Le ton était cassant. M. de La Chesnier était trop intelligent pour ne pas sentir qu’il était en train de cabrer cet homme si différent de ceux qu’il côtoyait journellement. Il eut un grand sourire et tendit les mains pour saisir celles de Guillaume.
— Je viens sans doute d’être maladroit et je vous supplie de me pardonner. Aussi est-ce de tout cœur que je vous offre la bienvenue à La Pernelle. J’aimerais parler avec vous de ce Canada perdu où je comptais des parents, hélas jamais revus. Voulez-vous que je vous montre notre vieille chapelle ? J’espère bien vous y voir au moins chaque dimanche.
— Volontiers, mais il vous faudra attendre que j’emménage, fit Guillaume, sa bonne humeur retrouvée.
Bavardant de choses et d’autres, les deux hommes se dirigèrent vers le bord de la falaise pour rejoindre l’église. L’abbé désigna, tout près de là, un rocher affectant la forme d’une chaise.
— Vous intéressez-vous à l’histoire de ce pays ?
— Naturellement ! J’avais neuf ans lorsque je me suis trouvé confronté à la mort de la Nouvelle-France. Ensuite, j’ai eu le bonheur de combattre l’Anglais sur les côtes de Coromandel aux côtés de M. de Suffren. Vous allez avoir en moi un piètre paroissien, monsieur l’Abbé, car je n’ai jamais réussi encore à me défaire d’une solide rancune contre les Anglais ! Et vous n’y pourrez rien !
— Vous n’êtes pas le seul, hélas ! Les dernières attaques britanniques contre nos côtes ont laissé de terribles ressentiments. Et pourtant…

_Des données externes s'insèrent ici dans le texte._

(** [strings.Trim(s, slash)]. *)
Fixpoint trim_left_char (c : ascii) (s : string) : string :=
  match s with "" => "" | String d t => if Ascii.eqb d c then trim_left_char c t else s end%string.
Definition trim_char (c : ascii) (s : string) : string := rev_string (trim_left_char c (rev_string (trim_left_char c s) "")) "".
Definition path_segments (path : string) : list string := Split (trim_char "/" path) "/".
Definition validatePathParams (r : Request) : list ValidationError :=
  concat (imap (λ i segment,
    if isLikelyUUID segment && negb (isValidUUID segment)
    then [mkValidationError ("path_param_" +:+ pretty (Z.of_nat i)) "uuid" segment "invalid UUID format" ""] else []) (path_segments (Path r))).

(** ** JSON documents *)

(** [getObjectDepth]: only objects that are a field, or in an array that is a
    field, count. *)
Fixpoint getObjectDepth (j : json) : nat :=
  match j with
  | JObject fields =>
      (fix go (l : list (string * json)) : nat :=
         match l with
         | [] => 0
         | (_, value) :: l =>
             Nat.max
               (match value with
                | JObject _ => 1 + getObjectDepth value
                | JArray arr =>
                    (fix items (a : list json) : nat :=
                       match a with
                       | [] => 1
                       | item :: a => Nat.max (match item with JObject _ => 1 + getObjectDepth item | _ => 1 end) (items a)
                       end) arr
                | _ => 1
                end) (go l)
         end) fields
  | _ => 0
  end%nat.

(** The errors in the order of the fields; Go's order of a map is another. *)
Fixpoint validateJSONStructure (j : json) : option goerror :=
  match j with
  | JObject fields =>
      if (10 <? getObjectDepth j)%nat then Some (ErrNew "JSON object nesting too deep (max 10 levels)")
      else if (100 <? length fields)%nat then Some (ErrNew "JSON object has too many fields (max 100)")
      else
        (fix go (l : list (string * json)) : option goerror :=
           match l with
           | [] => None
           | (key, value) :: l =>
               if (100 <? String.length key)%nat then Some (ErrNew ("JSON field name too long: " +:+ key))
               else match validateJSONStructure value with Some err => Some err | None => go l end
           end) fields
  | JArray arr =>
      if (1000 <? length arr)%nat then Some (ErrNew "JSON array too large (max 1000 elements)")
      else
        (fix go (l : list json) : option goerror :=
           match l with
           | [] => None
           | item :: l => match validateJSONStructure item with Some err => Some err | None => go l end
           end) arr
  | _ => None
  end.

(** ** The middleware *)

Section validation.
Context (decode : bytes → json + goerror).

Definition isAllowedContentType (config : ValidationConfig) (contentType : string) : bool :=
  let mainType := TrimSpace (match Split contentType ";" with m :: _ => m | [] => "" end) in
  existsb (EqualFold mainType) (RequiredContentTypes config).

(** What [io.LimitReader] lets through, and the read error within it. *)
Definition limited (body : bytes * option goerror) (n : Z) : bytes * option goerror :=
  (take (Z.to_nat n) body.1, if len body.1 <? n then body.2 else None).

(** A refusal, or the request with its body read. *)
Definition validateJSONBody (config : ValidationConfig) (r : Request) : Request + (ResponseWriter → ResponseWriter) :=
  match limited (Body r) (MaxRequestSize config) with
  | (_, Some _) => inr (WriteErrorSimple 400 "Failed to read request body")
  | (body, None) =>
      let r := r <| Body := (body, None) |> in
      if (length body =? 0)%nat then inl r
      else
        match decode body with
        | inr err =>
            let details :=
              if Contains (Error err) "unknown field"
              then {["error" := AString "Unknown fields are not allowed"; "hint" := AString "Remove any extra fields from your JSON request"]}
              else {["error" := AString (Error err)]} in
            inr (WriteErrorWithDetails 400 "Invalid JSON format" details)
        | inl jsonData =>
            if StrictMode config then
              match validateJSONStructure jsonData with
              | Some err => inr (WriteErrorWithDetails 400 "Invalid JSON structure" {["validation_errors" := AString (Error err)]})
              | None => inl r
              end
            else inl r
        end
  end.

Definition error_value (e : ValidationError) : goany :=
  AStruct ["field"; "tag"; "value"; "message"; "param"] [AString (Field e); AString (Tag e); AString (Value e); AString (VMessage e); AString (Param e)].

Definition ValidateRequestWithConfig {S} (config : ValidationConfig) : Middleware S := λ next r,
  if skipped (ValSkipPaths config) (Path r) then next r
  else if existsb (EqualFold (Method r)) (SkipMethods config) then next r
  else if MaxRequestSize config <? ContentLength r then
    reply (WriteErrorWithDetails 413 "Request body too large"
             {["max_size_bytes" := AInt (MaxRequestSize config); "received_bytes" := AInt (ContentLength r)]})
  else
    let contentType := header_of r "Content-Type" in
    if ((0 <? ContentLength r) || String.eqb (header_of r "Transfer-Encoding") "chunked") &&
       (negb (String.eqb contentType "") && negb (isAllowedContentType config contentType)) then
      reply (WriteErrorWithDetails 415 "Unsupported content type"
               {["received" := AString contentType; "allowed_types" := AList (AString <$> RequiredContentTypes config)]})
    else
      match validateQueryParams r, validatePathParams r with
      | (_ :: _) as errs, _ => reply (WriteErrorWithDetails 400 "Invalid query parameters" {["validation_errors" := AList (error_value <$> errs)]})
      | [], (_ :: _) as errs => reply (WriteErrorWithDetails 400 "Invalid path parameters" {["validation_errors" := AList (error_value <$> errs)]})
      | [], [] =>
          if Contains contentType "application/json" && (0 <? ContentLength r) then
            match validateJSONBody config r with inl r => next r | inr refuse => reply refuse end
          else next r
      end.
End validation.

(** ** What strict mode accepts *)

Lemma json_nested_ind (P : json → Prop) :
  P JNull → (∀ b, P (JBool b)) → (∀ z, P (JInt z)) → (∀ f, P (JFloat f)) → (∀ s, P (JString s)) → (∀ t, P (JTime t)) →
  (∀ arr, Forall P arr → P (JArray arr)) → (∀ fields, Forall (λ kv, P kv.2) fields → P (JObject fields)) → ∀ j, P j.
Proof.
  intros H1 H2 H3 H4 H5 H6 Ha Ho. fix IH 1. intros [|b|z|f|s|t|arr|fields]; [done|done|done|done|done|done|..].
  - apply Ha. induction arr as [|x arr IHa]; constructor; [apply IH|exact IHa].
  - apply Ho. induction fields as [|[k v] fields IHf]; constructor; [apply IH|exact IHf].
Qed.

(** The documents inside a document, itself included. *)
Inductive subdoc : json → json → Prop :=
  | sub_self j : subdoc j j
  | sub_field d k v fields : (k, v) ∈ fields → subdoc d v → subdoc d (JObject fields)
  | sub_item d v arr : v ∈ arr → subdoc d v → subdoc d (JArray arr).
(** What a field holds: its value, and the items of its value if that is an array. *)
Inductive holds (fields : list (string * json)) : json → Prop :=
  | holds_value k v : (k, v) ∈ fields → holds fields v
  | holds_item k v arr : (k, JArray arr) ∈ fields → v ∈ arr → holds fields v.
(** A path of [n] fields down from an object, each but the first a field of an
    object that the one before holds. *)
Inductive path : json → nat → Prop :=
  | path_field fields v : holds fields v → path (JObject fields) 1
  | path_below fields inner n : holds fields (JObject inner) → path (JObject inner) n → path (JObject fields) (S n).
(** The limits on one document. *)
Definition within_limits (d : json) : Prop :=
  match d with
  | JObject fields => (∀ n, path d n → (n ≤ 10)%nat) ∧ (length fields ≤ 100)%nat ∧ ∀ k v, (k, v) ∈ fields → (String.length k ≤ 100)%nat
  | JArray arr => (length arr ≤ 1000)%nat
  | _ => True
  end.

(** [getObjectDepth] is the length of the longest path. *)
Definition item_depth (v : json) : nat := match v with JObject _ => 1 + getObjectDepth v | _ => 1 end.
Fixpoint items_depth (l : list json) : nat := match l with [] => 1 | v :: l => Nat.max (item_depth v) (items_depth l) end.
Definition value_depth (v : json) : nat := match v with JObject _ => 1 + getObjectDepth v | JArray arr => items_depth arr | _ => 1 end.
Fixpoint fields_depth (l : list (string * json)) : nat := match l with [] => 0 | (_, v) :: l => Nat.max (value_depth v) (fields_depth l) end.
Lemma object_depth fields : getObjectDepth (JObject fields) = fields_depth fields.
Proof.
  cbn [getObjectDepth]. induction fields as [|[k v] l IH]; [done|]. cbn [fields_depth]. by rewrite IH.
Qed.
Lemma items_depth_le arr m : (items_depth arr ≤ m)%nat ↔ (1 ≤ m)%nat ∧ ∀ v, v ∈ arr → (item_depth v ≤ m)%nat.
Proof.
  induction arr as [|v arr IH]; cbn [items_depth]; [split; [intros H; split; [done|by intros v ?%not_elem_of_nil]|by intros [? _]]|].
  rewrite Nat.max_lub_iff, IH. setoid_rewrite elem_of_cons. split; [intros (H1 & H2 & H3); split; [done|]; intros w [->|Hw]; auto|].
  intros [H1 H2]. split_and!; auto.
Qed.
Lemma fields_depth_le fields m : (fields_depth fields ≤ m)%nat ↔ ∀ k v, (k, v) ∈ fields → (value_depth v ≤ m)%nat.
Proof.
  induction fields as [|[k v] l IH]; cbn [fields_depth]; [split; [by intros _ k v ?%not_elem_of_nil|lia]|].
  rewrite Nat.max_lub_iff, IH. setoid_rewrite elem_of_cons. split; [intros [H1 H2] k' v' [[= -> ->]|Hin]; [done|by eapply H2]|].
  intros H. split; [apply (H k v); by left|]. intros k' v' Hin. apply (H k' v'). by right.
Qed.
Lemma holds_depth fields m : (fields_depth fields ≤ m)%nat ↔ ∀ w, holds fields w → (item_depth w ≤ m)%nat.
Proof.
  rewrite fields_depth_le. split.
  - intros H w [k v Hin|k v arr Hin Hv]; apply H in Hin; cbn [value_depth] in Hin; [|by apply items_depth_le in Hin as [_ Hi]; apply Hi].
    destruct v as [| | | | | |arr|]; try done. by apply items_depth_le in Hin as [H1 _].
  - intros H k v Hin. pose proof (H v (holds_value _ _ _ Hin)) as Hv. destruct v as [| | | | | |arr|]; try done.
    cbn [value_depth]. apply items_depth_le. split; [exact Hv|]. intros w Hw. apply H. by eapply holds_item.
Qed.
Lemma depth_path j m : (getObjectDepth j ≤ m)%nat ↔ ∀ n, path j n → (n ≤ m)%nat.
Proof.
  assert (∀ w, (w = j ∨ ∃ arr, j = JArray arr ∧ w ∈ arr) → ∀ m, (getObjectDepth w ≤ m)%nat ↔ ∀ n, path w n → (n ≤ m)%nat) as H;
    [|by apply H; left]. clear m.
  induction j as [|b|z|f|s|t|arr IH|fields IH] using json_nested_ind; intros w [->|(arr' & Earr & Hw)] m; try done;
    try (split; [intros _ n Hp; by inversion Hp | cbn; lia]).
  - injection Earr as <-. rewrite Forall_forall in IH. apply (IH w Hw). by left.
  - rewrite Forall_forall in IH. rewrite object_depth, holds_depth.
    assert (∀ inner, holds fields (JObject inner) → ∀ m, (getObjectDepth (JObject inner) ≤ m)%nat ↔ ∀ n, path (JObject inner) n → (n ≤ m)%nat) as Hin.
    { intros inner Hh. inversion Hh as [k v Hkv|k v arr Hkv Hv]; subst; apply (IH _ Hkv); [by left|]. right. by exists arr. }
    split.
    + intros H n Hp. inversion Hp as [? v Hh|? inner n' Hh Hp']; subst.
      * specialize (H v Hh). destruct v; cbn [item_depth] in H; lia.
      * specialize (H _ Hh). cbn [item_depth] in H. destruct m as [|m]; [lia|].
        pose proof (proj1 (Hin inner Hh m) ltac:(lia) n' Hp'). lia.
    + intros H v Hh. pose proof (H 1%nat (path_field _ _ Hh)) as H1. destruct v as [| | | | | | |inner]; try exact H1. cbn [item_depth].
      destruct m as [|m]; [lia|]. apply le_n_S, (Hin inner Hh m). intros n Hp. pose proof (H (S n) (path_below _ _ _ Hh Hp)). lia.
Qed.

— Leur trouveriez-vous des excuses ? Vous ne savez rien du martyre vécu depuis trente ans par les Acadiens, des spoliations, des déchirements, des misères sans nombre que l’Anglais ne cesse de semer… Ne faites pas cette mine, monsieur l’Abbé, je vous ai prévenu que j’étais un curieux chrétien…
— C’est votre droit, mais n’en finirons-nous jamais avec ces guerres fratricides ? C’est la Normandie, mon fils, qui a conquis l’Angleterre et non le contraire…
— Je sais. La mémoire de mes parents valait bien des livres…
— Tenez ! poursuivit le prêtre comme s’il n’avait pas entendu et en s’approchant du bord de l’éperon. Vous voyez là-bas Barfleur ? C’est là que le duc Guillaume s’est embarqué pour conquérir la Grande-Bretagne et, dans ce même port, au temps où notre pays dépendait de Londres, nombreux sont les rois anglais qui venaient débarquer. Pour les pires aventures parfois, comme cette horrible guerre de Cent Ans : c’est là qu’en 1346 Édouard III, qui voulait porter secours à la Guyenne en mauvaise posture, a pris terre avec son fils, le Prince Noir, qu’il fit chevalier dans cette église de Quettehou : vous la voyez là-bas, à nos pieds…
— Je connais mal l’histoire de France, coupa Tremaine, mais si je dois l’apprendre ici, j’aimerais la trouver plus conforme à mes goûts. Vous vouliez me montrer ce rocher tout à l’heure ; que représente-t-il ? Encore un souvenir anglais ?
Cette fois, ce fut l’abbé qui se mit à rire.
— En effet… mais un faux souvenir. Avez-vous entendu parler de la bataille de La Hougue ?
— Je suis marin avant tout, monsieur, et ça, oui, je connais : cette horrible journée où, pour obéir à un ordre imbécile de Louis XIV qui voulait replacer sur le trône le sinistre Jacques II Stuart chassé par un stadhouder hollandais, le grand Tourville a dû sacrifier les plus beaux vaisseaux du royaume sous les yeux de ce maudit roi qui, de je ne sais quel observatoire, regardait mourir les marins français. Au fait, votre rocher serait-il cet observatoire ? En ce cas mes tailleurs de pierre l’abattront…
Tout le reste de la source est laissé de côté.